> _MATERIAL FOR THIS TASK_:
--------------------
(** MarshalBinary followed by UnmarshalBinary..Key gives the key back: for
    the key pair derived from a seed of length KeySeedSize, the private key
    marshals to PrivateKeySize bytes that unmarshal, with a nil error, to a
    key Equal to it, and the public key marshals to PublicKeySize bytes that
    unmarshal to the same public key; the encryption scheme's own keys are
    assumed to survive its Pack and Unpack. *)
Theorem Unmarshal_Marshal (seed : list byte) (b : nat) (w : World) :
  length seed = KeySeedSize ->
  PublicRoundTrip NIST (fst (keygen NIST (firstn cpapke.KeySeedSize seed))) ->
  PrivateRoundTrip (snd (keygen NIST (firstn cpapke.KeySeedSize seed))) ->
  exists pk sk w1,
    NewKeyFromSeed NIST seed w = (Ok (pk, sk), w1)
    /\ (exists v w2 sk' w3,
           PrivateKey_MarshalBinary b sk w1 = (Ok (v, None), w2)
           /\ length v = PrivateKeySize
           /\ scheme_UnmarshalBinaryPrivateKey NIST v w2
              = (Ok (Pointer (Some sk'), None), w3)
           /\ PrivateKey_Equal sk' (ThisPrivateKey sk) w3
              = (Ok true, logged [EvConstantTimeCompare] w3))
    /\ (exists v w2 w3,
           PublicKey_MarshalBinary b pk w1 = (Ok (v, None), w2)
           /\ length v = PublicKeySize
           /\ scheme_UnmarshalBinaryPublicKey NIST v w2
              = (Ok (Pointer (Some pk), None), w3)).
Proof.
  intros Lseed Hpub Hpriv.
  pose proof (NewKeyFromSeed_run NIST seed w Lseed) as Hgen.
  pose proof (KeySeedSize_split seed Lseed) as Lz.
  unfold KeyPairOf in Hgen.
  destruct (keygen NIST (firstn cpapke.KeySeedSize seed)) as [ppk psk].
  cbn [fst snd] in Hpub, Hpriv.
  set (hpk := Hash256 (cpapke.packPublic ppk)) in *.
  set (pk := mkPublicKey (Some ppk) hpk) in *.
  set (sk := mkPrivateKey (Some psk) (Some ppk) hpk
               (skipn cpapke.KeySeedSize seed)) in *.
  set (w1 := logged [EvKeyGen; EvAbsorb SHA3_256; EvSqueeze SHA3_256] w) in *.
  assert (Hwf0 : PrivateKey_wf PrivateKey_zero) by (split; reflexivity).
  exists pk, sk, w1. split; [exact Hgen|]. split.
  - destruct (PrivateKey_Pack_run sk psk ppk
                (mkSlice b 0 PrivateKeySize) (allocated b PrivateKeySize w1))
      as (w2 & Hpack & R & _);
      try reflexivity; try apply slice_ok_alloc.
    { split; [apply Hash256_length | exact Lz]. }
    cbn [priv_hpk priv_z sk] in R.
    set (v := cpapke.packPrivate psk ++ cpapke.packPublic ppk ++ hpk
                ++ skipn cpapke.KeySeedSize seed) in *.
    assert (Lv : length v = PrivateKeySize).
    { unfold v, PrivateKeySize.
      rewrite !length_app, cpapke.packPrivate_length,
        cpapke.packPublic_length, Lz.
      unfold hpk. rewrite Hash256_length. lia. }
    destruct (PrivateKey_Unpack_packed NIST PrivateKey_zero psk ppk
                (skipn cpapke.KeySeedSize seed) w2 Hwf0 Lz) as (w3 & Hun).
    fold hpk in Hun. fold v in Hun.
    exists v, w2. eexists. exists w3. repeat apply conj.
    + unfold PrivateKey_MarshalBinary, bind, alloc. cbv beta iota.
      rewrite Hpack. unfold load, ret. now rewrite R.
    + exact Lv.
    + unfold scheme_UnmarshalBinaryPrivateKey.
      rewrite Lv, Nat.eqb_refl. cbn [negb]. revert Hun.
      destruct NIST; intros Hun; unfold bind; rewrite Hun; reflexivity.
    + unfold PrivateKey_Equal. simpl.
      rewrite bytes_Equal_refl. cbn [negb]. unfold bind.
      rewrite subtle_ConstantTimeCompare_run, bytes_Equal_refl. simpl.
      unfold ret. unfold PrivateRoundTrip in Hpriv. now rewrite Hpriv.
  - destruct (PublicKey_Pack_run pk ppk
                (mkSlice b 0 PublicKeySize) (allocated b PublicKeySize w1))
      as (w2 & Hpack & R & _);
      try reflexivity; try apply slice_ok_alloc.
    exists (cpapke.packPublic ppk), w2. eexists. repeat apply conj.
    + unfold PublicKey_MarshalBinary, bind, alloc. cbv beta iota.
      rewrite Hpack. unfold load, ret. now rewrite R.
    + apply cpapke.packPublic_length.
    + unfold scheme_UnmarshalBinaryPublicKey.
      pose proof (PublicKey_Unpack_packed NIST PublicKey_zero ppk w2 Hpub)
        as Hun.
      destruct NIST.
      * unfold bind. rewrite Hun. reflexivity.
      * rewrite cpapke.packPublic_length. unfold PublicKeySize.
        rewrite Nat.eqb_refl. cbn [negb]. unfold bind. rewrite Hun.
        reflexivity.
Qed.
--------------------
Find the lines above with the word "exists". Copy them out.

> _RESULT FOR THIS EXERCISE_:
  exists pk sk w1,
    /\ (exists v w2 sk' w3,
    /\ (exists v w2 w3,
  exists pk, sk, w1. split; [exact Hgen|]. split.
    exists v, w2. eexists. exists w3. repeat apply conj.
    exists (cpapke.packPublic ppk), w2. eexists. repeat apply conj.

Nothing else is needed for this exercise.